(Entries taken from a collection)
====

Lemma way_covered_grows s s' k : grows s s' → way_covered r (met s) k → way_covered r (met s') k.
Proof. intros [Hg _] H j Hj Hne. destruct (H j Hj Hne) as (t & Ht & Habs). exists t. auto. Qed.
Lemma add_parent_ok fuel index k s s' :
  (length k ≤ fuel)%nat → Forall plain k → resolving_ok s → add_parent to_lowercase m r fuel index (Some k) s = Ok s' →
  resolving_ok s' ∧ grows s s' ∧ way_covered r (met s') k.
Proof.
  revert k s. induction fuel as [|fuel IH]; intros k s Hlen Hk Hs Hr; destruct k as [|c rest];
    try (injection Hr as <-; split; [done|split; [apply grows_refl|by intros j ->%prefix_nil_inv]]); [simpl in Hlen; lia|].
  cbn [add_parent] in Hr. apply bind_Ok in Hr as (t & Ht & Hr). apply map_err_Ok in Ht.
  destruct (insert_parent_ok (c :: rest) t s ltac:(done) Hk Ht Hs) as (Hs1 & Hg1 & Hreach). set (s1 := insert_parent _ _ _) in *.
  clearbody s1. clear t Ht. assert (c :: rest ≠ []) as Hne by done. revert Hne Hlen Hk Hr Hreach.
  generalize (c :: rest) as k. clear c rest. intros k Hne Hlen Hk Hr Hreach. destruct k as [|x k _] using rev_ind; [done|]. clear Hne.
  apply Forall_app in Hk as [Hk [Hx _]%Forall_cons]. rewrite parent_snoc in Hr by (by apply plain_not_root).
  rewrite length_app in Hlen. simpl in Hlen. destruct (IH k s1 ltac:(lia) Hk Hs1 Hr) as (Hs' & Hg & Hway).
  split; [done|]. split; [by eapply grows_trans|]. intros j Hj Hne. apply prefix_snoc in Hj as [Hj| ->]; [by apply Hway|].
  destruct Hreach as (t & Ht & Habs). exists t. split; [by apply Hg|done].
Qed.
(** [record_task_result_review_event], after its queries. *)
Definition record_review (policy : option ReviewPolicy) (params : ReviewParams) (now : Z) (c : Candidate) (prior : list ReviewEvent)
    : option (list Payload) :=
  let e := build_task_result_review_event c params now in
  if validate_review_event_for_candidate c e && validate_review_event_actor policy prior c e then
    let e := if bool_decide (supersedes e = None) && bool_decide (event_kind e = DecisionEvent ∨ event_kind e = Override)
             then supersede (final_event c) e else e in
    Some (ReviewRecorded e ::
      match review_event_candidate_resolution c e policy prior now with
      | Some res => [candidate_resolution_event (resolve_candidate c res) res]
      | None => []
      end)
  else None.
(** [resolve_task_result_candidate_from_review_event]. *)
Definition resolve_from_review_event (policy : option ReviewPolicy) (now : Z) (e : ReviewEvent) (c : Candidate) (prior : list ReviewEvent)
    : list Payload :=
  match review_event_candidate_resolution c e policy prior now with
  | None => []
  | Some res =>
      if decide (final_event c = Some (event_id e) ∧ candidate_status c = resolution_status res) then []
      else [candidate_resolution_event (resolve_candidate c res) res]
  end.
(** The rejection with which the parent agent asks for a revision. *)
Definition revise_params (a : ReviewActor) (feedback : text) (additional : option string) (turn : text) : ReviewParams :=
  {| params_event_id := None; params_actor := a; params_kind := DecisionEvent; params_decision := RequestChanges;
     params_feedback_text := Some feedback; params_feedback := additional; params_confidence := None; params_supersedes := None;
     params_next_turn := Some turn |}.
Definition revise (policy : option ReviewPolicy) (params : ReviewParams) (now : Z) (c : Candidate) (prior : list ReviewEvent)
    : option (list Payload) :=
  let e := build_task_result_review_event c params now in
  if validate_review_event_for_candidate c e && validate_review_event_actor policy prior c e then
    res ← review_event_candidate_resolution c e policy prior now;
    if decide (resolution_status res = Rejected) then
      Some [ReviewRecorded e; CandidateRejected (resolve_candidate c res) (event_id e)]
    else None
  else None.
Definition cancel_review_event_for_candidate (c : Candidate) (reason : text) (created_at : Z) : ReviewEvent :=
  {| event_id := lit "task_result_review_cancel_" ++ candidate_id c; event_candidate := candidate_id c; event_task := candidate_task c;
     event_run := candidate_run c; event_turn := candidate_turn c; reviewer_kind := System; reviewer := RuntimePolicy;
     reviewer_thread_id := None; reviewer_turn_id := None; reviewer_user_id := None; reviewer_agent_spec_id := None;
     event_kind := DecisionEvent; decision := Cancel; feedback_text := Some reason; feedback := None; confidence := None;
     supersedes := final_event c; next_turn := None; event_created_at := created_at |}.
Definition cancel_waiting_review (reason : text) (now : Z) (c : Candidate) : list Payload :=
  if decide (candidate_status c = PendingReview ∨ candidate_status c = ExtractionFailed) then
    let e := cancel_review_event_for_candidate c reason now in
    let res := {| resolution_status := Cancelled; resolution_event := event_id e; resolved_at := now |} in
    [ReviewRecorded e; CandidateCancelled (resolve_candidate c res) (event_id e)]
  else [].
(* ===== verification/Prelude.v ===== *)
(** * MITOSIS: a verification of the remote fork kernel module

    MITOSIS forks a process onto other machines.  A parent is _prepared_: the
    kernel module records its registers, its VMAs and the physical addresses of
    its pages in a descriptor, and publishes the descriptor's bytes under a key.
    A child on another machine _resumes_: it asks the parent's machine by RPC
    where the bytes are, reads them with one-sided RDMA, drops its own address
    space, maps the parent's areas over the module's file, and from then on
    fetches pages by RDMA as it faults on them.  The sources are two Rust crates,
    [src/mitosis/src] (called M below) and [src/os-network/src] (N), C helpers in
    [src/mitosis/src/native], and the user libraries in [src/mitosis-user-libs]
    (U): clients of the module, and a library of lean containers, which starts
    children in their own namespaces and control groups.

    ** How the code is modelled

    Rust functions are Rocq functions of the same name, prefixed by their type
    where the name alone is not unique.  A function that can fail returns an
    [outcome]: a value, a panic, undefined behaviour, or fuel that ran out.
    Code that acts on the machine is [io W A], a function from a machine state [W]
    to an outcome of a result and a new state; [W] is abstract.  What the module
    calls and does not define is a type class over [W], and what it relies on a
    second class of laws: the clock ([KTimerApi], [KTimerOk]), the RDMA library
    KRdmaKit ([KRdmaKit], [NicOk], [RecvOk], [UdCm], [PortApi], [DcTargets],
    [RcKit], [SetupKit], [SetupOk], [SetupLaws]), the
    kernel's pages ([Kernel], [KernelOk], [PagesApi], [PagesOk], [FaultApi]) and
    tasks ([TaskApi], [TaskOk], [UserApi], [UserMemory]), its threads ([KThread],
    [KThreadOk], [BenchThread]), its mutex ([KMutex], [KMutexOk]) and character
    devices ([ChrDev], [ChrDevOk]), the x86_64 crate ([X86Crate]), the order in which a hash map
    iterates ([HashIter]), the kernel's vmalloc allocator ([Vmalloc]), the
    compiler's choice of struct layouts ([Pod], [DescriptorLayout], [RpcLayout],
    [ReplyLayout]) and the build's features ([Features], [StartFeatures]).  [ref_machine] in Machine.v is one concrete
    machine on which all the laws hold; the examples after the theorems run on it.
    What only some theorems ask of the card is a hypothesis of these: that it
    answers within a number of polls ([LiveCard]), what it has been given to send
    ([SentLog]), that messages or completions have come ([mail],
    [completion_arrived]), and that a datagram arrives unchanged ([delivered]).
    Memory shared through raw pointers is explicit: page tables live in a heap of
    512-entry blocks (PageHeap.v), buffers in a byte memory [mem] (Bytes.v).
    The container library is written against system calls and forks: its functions
    are interaction trees over these calls (LeanContainer.v), and ContainerOs.v
    runs the trees of all processes under any schedule, every call being free to
    fail.

    ** Files and theorems

    - Prelude.v: outcomes, machine code, machine integers, tactics, lists.
    - PageStructures.v, PageHeap.v, RemotePageTable.v, PageIter.v, PageCopy.v,
      PageDrop.v (M/remote_mapping): addresses with flag bits, and the four-level
      table.  A table behaves as a finite map under any sequence of operations;
      the iterator visits every page once in order; copies are independent; the
      drop frees exactly what the table owns.
    - Bytes.v (N/bytes.rs, serialize.rs), Descriptors.v, ParentWire.v, ChildWire.v
      (M/descriptors): serialization.  Descriptors survive the way through bytes;
      the child's table holds exactly the pages the parent recorded; short buffers
      are refused.
    - FlatTable.v (M/descriptors/page_table.rs, pair.rs), FlatDump.v, Areas.v
      (M/kern_wrappers/vma_iters.rs, task.rs, mm.rs, vma.rs): the flat page table,
      its wire format for every iteration order, and the dump of an address space,
      which holds exactly the mapped pages; areas by index.
    - LocalDevice.v (N/remote_memory/local.rs): the device over local memory.
    - Future.v (N/future.rs, timeout.rs): futures and timeouts; a timed wait ends.
    - Rdma.v, Datagram.v (N/rdma, remote_memory, datagram): connections, devices and
      datagrams, and the laws of the card: requests of a queue pair complete in
      order, polling retires up to the first signaled one.
    - Task.v, RefTask.v, AddressSpace.v (M/kern_wrappers, descriptors/child.rs):
      the current task; [apply_to] rebuilds the parent's address space and never
      reads a freed [vm_area_struct].
    - Machine.v, RefPages.v: the reference machine.
    - ShadowProcess.v, ShadowSpec.v, ShadowCopy.v, ShadowCow.v, RemoteFork.v
      (M/shadow_process, native/kernel_helper.c): snapshots by copying and by
      copy-on-write, their effect on pages, references and page-table entries, and
      that a child that reads the descriptor finds the parent's pages if no VMA is
      larger than 4 GiB; pages further into a VMA are lost.
    - ShadowService.v (M/shadow_process_service.rs, mem_pools.rs, dc_pool.rs): the
      registry of prepared processes; what is published stays published, in
      histories in which the buffer pool does not have to be refilled.
    - Rpc.v, RpcSpec.v, RpcCall.v (N/rpc): headers, callbacks, caller and hook; a
      remote call posts one datagram each way, runs the registered callback on the
      argument and returns its answer; callers and hooks never wait for completions
      that are not due.
    - RpcHandlers.v, CallerPool.v (M/rpc_handlers.rs, rpc_service.rs,
      rpc_caller_pool.rs, startup.rs): the query that locates a descriptor, session
      numbers and the handshake that opens sessions.
    - RemotePaging.v, PageFault.v, PageCache.v (M/remote_paging.rs,
      core_syscall_handler.rs, kern_wrappers/page.rs, remote_pt_cache.rs): reading a
      remote page under a timeout, serving faults, and the cache of page tables.
      The guarantees are for idle connections: a read that timed out leaves its
      request behind, and the next one on the connection is shown to succeed too
      early.
    - SysCalls.v, Resume.v (M/core_syscall_handler.rs): the system calls.  Every
      registered process has exactly one owner; a failed resume changes nothing; a
      successful one leaves the child with the parent's areas, registers and pages.
    - RcPool.v (M/rc_conn_pool.rs, and feature use_rc of remote_paging.rs,
      rpc_handlers.rs and core_syscall_handler.rs; N/rdma/rc.rs): the transport over
      reliable connections, and reads through the connections it sets up.
    - Startup.v, StartupSpec.v, StartInstance.v (M/startup.rs, rdma_context.rs,
      lib.rs, dc_pool.rs, rpc_service.rs, rpc_caller_pool.rs; the macro
      [declare_global]): the global variables, the configuration, and bringing the
      module up and down.  A started module satisfies the invariants the other
      files start from, in whatever order its threads come up; a thread's set-up is
      one step.
    - KernelModule.v (src/mitosis-kms/fork, M/syscalls.rs): loading and unloading
      the module; what a failed load leaves behind.
    - Prepares.v (M/shadow_process_service.rs): prepares that overlap, cut at their
      accesses to the global variables.  Under different keys they do not disturb
      each other; under one key both may succeed.
    - Locks.v (M/lock_bundler.rs, dc_pool.rs): the lock that bundles a value with
      the kernel's mutex.  Calls are atomic and end, for threads that interleave
      access by access, and a connection of the shared pool is with one process
      at a time.
    - Worker.v (M/rpc_service.rs): the loop of an RPC thread, which ends when the
      thread is to stop, and loses a buffer to every bad message until none is left.
    - Client.v (U/mitosis-c-client, mitosis-rust-client, mitosis-protocol;
      M/syscalls.rs): from the calls of a client to the handler's operations.
    - LeanContainer.v, ContainerOs.v, LeanFork.v, LeanCgroup.v
      (U/mitosis-lean-container/lib/core): the container library.  A step-indexed
      protocol logic over the processes' trees (ContainerOs.v) shows that a
      launched container is in all its control groups under every schedule and
      every failure, and that the launcher hangs when the container cannot be
      entered in one of them, and a total logic for a single process that templates
      are added and removed exactly.  Names are at most 200 characters long.
    - StartContainer.v (U/mitosis-lean-container/lib/cli/start_lean_container.c): the
      command-line tool; the command only runs in a process of the container, and
      a start that fails early signals every process.
    - Bench.v (src/mitosis-util/src): the worker threads of benchmarks, what the
      reports of their counters add up to, and the text of numbers.
    - EagerFetch.v (M/descriptors/child.rs, feature eager-resume), Prefetch.v,
      PrefetchInv.v, PrefetchRead.v (M/prefetcher): batched and asynchronous reads
      of pages, with the ownership of pages that are in flight; waiting for a
      prefetch and draining the prefetcher end on a card that answers.

    ** Bounds and fuel

    Integers keep their width: 64-bit arithmetic is checked, as the crates are
    built with [overflow-checks = true], and casts wrap.  Loops that are not
    structural take fuel: the polls of [block_on], the areas of a task, the
    levels of a page table.  The theorems say how much is enough (more polls than
    the ticks of the timeout, more than the areas of the task, and so on) and give
    a returned value, so running out is excluded.

    The step index of the container logic bounds the length of a run, and its
    theorems hold for runs of every length; the rounds of an RPC thread's loop are
    bounded by how often the kernel tells it to go on.

    ** Not modelled

    The refill of an empty buffer pool in histories of prepares ([MemPool_pop_one]
    has it); the walk of the address space that [open] makes and throws away;
    KRdmaKit, the kernel and the C library themselves, which the classes above
    stand for; [Display] and [Debug] code and logging; [RawGID] and the payload
    setters, which store a field; data races inside one access to a global
    variable that the code does not lock: system calls and faults run to their end
    one after another, prepares (Prepares.v) and closures under a lock (Locks.v)
    interleave at their accesses; [Service::new] and [pmem_get_pte] with
    [find_pte], which nothing calls, and code that is [unimplemented!()] or
    commented out of the build (M/syscalls/basic.rs); the parsing of macro
    arguments; the loops of the container library's benchmarks, and experiments,
    scripts and tests around the libraries, which only call what is modelled. *)

From Stdlib Require Export ZArith Lia.
From stdpp Require Export prelude gmap.
#[export] Set Warnings "-clear-no-such-hyp".
(** A table with two pages under different level-three tables. *)
Definition run_op (hs : heap * RemotePageTable) (o : pt_op) : heap * RemotePageTable :=
  match conc_op (vm := area32) (x86 := x86_reference) hs.1 hs.2 o with
  | Ret (_, self, h) => (h, self)
  | _ => hs
  end.

Definition two_pages : heap * RemotePageTable :=
  run_op (run_op (one_root, root_rpt) (OpMap 4096 40960)) (OpMap (2 ^ 40) 8192).

Lemma run_op_ok hs m o :
  pt_inv hs.1 → rpt_ok hs.1 hs.2 m → op_valid o → size hs.1 + 3 ≤ 32 →
  pt_inv (run_op hs o).1 ∧ rpt_ok (run_op hs o).1 (run_op hs o).2 (abs_op m o).2 ∧
  size (run_op hs o).1 ≤ 3 + size hs.1.
Proof.
  intros Hinv Hok Hv Hs.
  destruct (conc_op_ok (vm := area32) (vm_ok := area32_ok) (x86 := x86_reference) hs.1 hs.2 m o)
    as (self & h & E & ? & ? & _ & ? & _); [done..|].
  unfold run_op. rewrite E. done.
Qed.

Lemma two_pages_ok :
  pt_inv two_pages.1 ∧
  rpt_ok two_pages.1 two_pages.2 (<[(2 ^ 28)%Z := 8192%Z]> (<[1%Z := 40960%Z]> ∅)).
Proof.
  destruct one_root_ok as [Hinv Hok].
  assert (Hv : ∀ v, (0 ≤ v < 2 ^ 64)%Z → is_u64 v) by done.
  assert (size one_root = 1) as Hsz by reflexivity.
  destruct (run_op_ok (one_root, root_rpt) ∅ (OpMap 4096 40960)) as (Hinv1 & Hok1 & Hs1); cbn [fst snd].
  - done.
  - done.
  - split; [by apply Hv|done].
  - lia.
  - destruct (run_op_ok (run_op (one_root, root_rpt) (OpMap 4096 40960)) (<[1%Z := 40960%Z]> ∅)
      (OpMap (2 ^ 40) 8192)) as (Hinv2 & Hok2 & _); [done..| | |done].
    + split; [by apply Hv|done].
    + cbn [fst] in Hs1. lia.
Qed.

====

- Exercise directions: Using the data above, reproduce exactly the lines from the line that contains "- Startup.v, StartupSpec.v, StartInstance.v" through the line that contains "the module; what", including both.

- Result of the exercise:
    - Startup.v, StartupSpec.v, StartInstance.v (M/startup.rs, rdma_context.rs,
      lib.rs, dc_pool.rs, rpc_service.rs, rpc_caller_pool.rs; the macro
      [declare_global]): the global variables, the configuration, and bringing the
      module up and down.  A started module satisfies the invariants the other
      files start from, in whatever order its threads come up; a thread's set-up is
      one step.
    - KernelModule.v (src/mitosis-kms/fork, M/syscalls.rs): loading and unloading
      the module; what a failed load leaves behind.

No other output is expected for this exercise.